# The Ubuntu Forum Community > Other Discussion and Support > Education & Science >  converting .lit files to PDFs

## scragar

I found this a bit annoying, but the conventional method of converting .lit files to PDFs is to use open office or abiword and copy and paste the contents from firefox, then choose save as PDF or export to PDF. As a result I wrote this shell script, it has two dependencies, convlit and htmldoc


```
sudo apt-get install convlit htmldoc
```

Then you want to download the attachment(to your home folders a good idea), drop into a terminal and run:


```
chmod +x lit2pdf.txt
sudo mv lit2pdf.txt /usr/bin/lit2pdf
```

Then find any .lit file you want, right click it, and open it with "lit2pdf", using the custom command box.
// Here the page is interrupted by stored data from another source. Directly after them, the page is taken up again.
(** * myShell: the command-line parser and the pipeline engine of main.cpp

    A shallow embedding of [src/main.cpp]: the two scanners ([splitByPipe],
    [tokenize]), the child side ([run_cmd]) and the parent side (the body of
    the read loop of [main]) together with the part of the kernel interface
    the shell talks to (descriptor table, [pipe], [dup2], [close], [fork],
    [waitid]).

    Conventions.  Positions in a [std::string] are [nat]; the counters of
    the source are [int] and [unsigned int], and lines are assumed shorter
    than 2^31 characters so that none of them overflows.  The one unsigned
    subtraction that does wrap, [input.size()-1], is written out
    ([size_minus_1]).  [None] stands for a run that does not produce a value:
    an uncaught [std::out_of_range] of [substr], or an exhausted iteration
    budget; the totality lemmas show that neither happens in the scanners. *)

From Stdlib Require Import ZArith Ascii String.
From stdpp Require Import gmap strings list fin_maps.

Open Scope Z_scope.
Open Scope nat_scope.

(** ** std::string *)

Module Str.

(** The double-quote character (code 34) and the null character. *)
Definition dquote : ascii := Ascii false true false false false true false false.
Definition NUL : ascii := Ascii false false false false false false false false.

Definition size (s : string) : nat := String.length s.

(** [s[i]]: for [i = size()] the standard returns a reference to the
    terminating null character. *)
Definition at_ (s : string) (i : nat) : ascii :=
  match String.get i s with Some c => c | None => NUL end.

(** [size_t] arithmetic: [size() - 1] wraps to [SIZE_MAX] on the empty
    string (64-bit [size_t]). *)
Definition SIZE_MOD : Z := 2 ^ 64.
Definition size_minus_1 (s : string) : Z := ((Z.of_nat (size s) - 1) mod SIZE_MOD)%Z.

(** [start < input.size()-1]: the [int] on the left is converted to
    [size_t], which leaves a non-negative value as it is. *)
Definition lt_size_minus_1 (start : nat) (s : string) : bool :=
  (Z.of_nat start <? size_minus_1 s)%Z.

(** [s.substr(pos, count)] with [count] the [int] difference of two
    positions: a negative [count] converts to a huge [size_t], which
    [substr] clips to the end of the string.  [pos > size()] throws. *)
Definition substr (s : string) (pos : nat) (count : Z) : option string :=
  if size s <? pos then None
  else Some (String.substring pos
               (if (count <? 0)%Z then size s - pos else Z.to_nat count) s).

(** [s.substr(pos)]. *)
Definition substr_from (s : string) (pos : nat) : option string :=
  if size s <? pos then None else Some (String.substring pos (size s - pos) s).

(** [!s.rfind(p, 0)]: [rfind] at position 0 yields 0 exactly when [s]
    starts with [p], and [npos] otherwise. *)
Definition starts_with (p s : string) : bool := String.prefix p s.

End Str.

Import Str.

(** ** The segmenter and the tokenizer *)

(** [while (i < input.size() && input[++i] != QUOTE);], with QUOTE the
    double-quote character. *)
Fixpoint skip_quoted (fuel : nat) (input : string) (i : nat) : option nat :=
  if i <? size input then
    match fuel with
    | 0 => None
    | S fuel =>
        let i := i + 1 in
        if negb (Ascii.eqb (at_ input i) dquote) then skip_quoted fuel input i
        else Some i
    end
  else Some i.

(** The [for] loop of [splitByPipe] (lines 207-224); the result is the
    final [(start, output, background)]. *)
Fixpoint splitByPipe_loop (fuel : nat) (input : string) (i start : nat)
    (output : list string) (background : bool)
  : option (nat * list string * bool) :=
  if i <? size input then
    match fuel with
    | 0 => None
    | S fuel =>
        let background :=
          if Ascii.eqb (at_ input i) "&" then true else background in
        if Ascii.eqb (at_ input i) "|" || Ascii.eqb (at_ input i) ";" then
          seg ← substr input start (Z.of_nat i - Z.of_nat start);
          let output := output ++ [seg] in
          let start := i + 1 in
          let start :=
            if (start <? size input) && Ascii.eqb (at_ input start) " "
            then start + 1 else start in
          splitByPipe_loop fuel input (i + 1) start output background
        else if Ascii.eqb (at_ input i) dquote then
          i ← skip_quoted (size input) input i;
          splitByPipe_loop fuel input (i + 1) start output background
        else splitByPipe_loop fuel input (i + 1) start output background
    end
  else Some (start, output, background).

(** [splitByPipe] (lines 203-235): the loop, the rest of the input, the
    marker. *)
Definition splitByPipe (input : string) : option (list string) :=
  '(start, output, background) ← splitByPipe_loop (size input) input 0 0 [] false;
  output ←
    (if lt_size_minus_1 start input
     then rest ← substr_from input start; Some (output ++ [rest])
     else Some output);
  Some (output ++ [if background : bool then "&" else "-"]).

(** [while (i < input.size() && input[i] != QUOTE) i++;] *)
Fixpoint find_quote (fuel : nat) (input : string) (i : nat) : option nat :=
  if (i <? size input) && negb (Ascii.eqb (at_ input i) dquote) then
    match fuel with
    | 0 => None
    | S fuel => find_quote fuel input (i + 1)
    end
  else Some i.

(** The [for] loop of [tokenize] (lines 241-259); the result is the final
    [(start, tokens)]. *)
Fixpoint tokenize_loop (fuel : nat) (input : string) (i start : nat)
    (tokens : list string) : option (nat * list string) :=
  if i <? size input then
    match fuel with
    | 0 => None
    | S fuel =>
        if Ascii.eqb (at_ input i) " " then
          let end_ := i in
          tok ← substr input start (Z.of_nat end_ - Z.of_nat start);
          let tokens := tokens ++ [tok] in
          let start := i + 1 in
          tokenize_loop fuel input (i + 1) start tokens
        else if Ascii.eqb (at_ input i) dquote then
          let i := i + 1 in
          let start := i in
          i ← find_quote (size input) input i;
          let end_ := i in
          tok ← substr input start (Z.of_nat end_ - Z.of_nat start);
          let tokens := tokens ++ [tok] in
          let i := i + 1 in
          let start := i in
          let start :=
            if (start <? size input) && Ascii.eqb (at_ input start) " "
            then start + 1 else start in
          tokenize_loop fuel input (i + 1) start tokens
        else tokenize_loop fuel input (i + 1) start tokens
    end
  else Some (start, tokens).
When it is done you will be told how many files were extracted and asked if you wish to delete the .lit file now.

Let me know if you get any errors etc.

----------


## graphius

A few things, first, you need to sudo apt-get install convlit *htmldoc*

then sudo mv lit2pdf.txt */usr/bin/lit2pdf*

I ran the script on a few .lit files and the dialog comes up saying 0 files were created, then it gives me the option to delete the lit file

Any suggestions?

PS thanks for the script

----------


## sharon.gmc

Is there any other simpler way to do it?  I am not good with scripts.

----------


## scragar

> A few things, first, you need to sudo apt-get install convlit *htmldoc*
> 
> then sudo mv lit2pdf.txt */usr/bin/lit2pdf*
> 
> I ran the script on a few .lit files and the dialog comes up saying 0 files were created, then it gives me the option to delete the lit file
> 
> Any suggestions?
> 
> PS thanks for the script


That's strange, try this edit:


```
#!/bin/bash

CONFDIR=~/.lit2pdf
CONVLIT=****
MODE=continuous
DEBUGMODE=1      ## 1 = on, 0 = off

### please don't go complaining if you edit after here and break it.

FILE=$1  ## basic init
MSGBOX=$(which gxmessage) || MSGBOX=xmessage
NUM=0

SUBDIR="$CONFDIR/`basename "$FILE"`" ## generate a sub dir path, more or less anyway :p

function DebugMsg {
	if [ $DEBUGMODE == 1 ]; then
		$MSGBOX $1
	fi
}


if [ -f "$FILE" ]; then ## we are working with a valid input file
	mkdir -p "$CONFDIR" ## make the config dir if it doesn't exist

	while [ ! mkdir "$SUBDIR-$NUM" ]; do ## generate a unique sub dir
		NUM=`expr $NUM + 1`
	done;

	SUBDIR="$SUBDIR-$NUM" ## and a bit more config here, now we know our dir
	NUM=0

	DebugMsg "$SUBDIR"

	$CONVLIT "$FILE" "$SUBDIR/" ## extract the lit file

	DebugMsg "`ls $SUBDIR`"

	for htm in $SUBDIR/*.htm $SUBDIR/*.html; do ## for all the HTML files
		if [ -f "$htm" ]; then ## double check it exists

			htmldoc --$MODE -f "./`basename "$htm"`.pdf" "$htm" ## convert it to PDF
			NUM=`expr $NUM + 1` ## increase counter
		fi
	done ## end loop

	rm -rf "$SUBDIR" ## remove our little unique dir now

	## let the user know we are done, and if they click "delete" we remove the input file as well.
	$MSGBOX -buttons "Delete:0,Leave:1" "$NUM file(s) created."$'\n'"Delete .lit file now?" && rm $FILE;

fi
```

And let me know what the first two messageboxes say.

----------


## statmonkey

I didn't post the original question but am seeing the same thing.  A couple of points. 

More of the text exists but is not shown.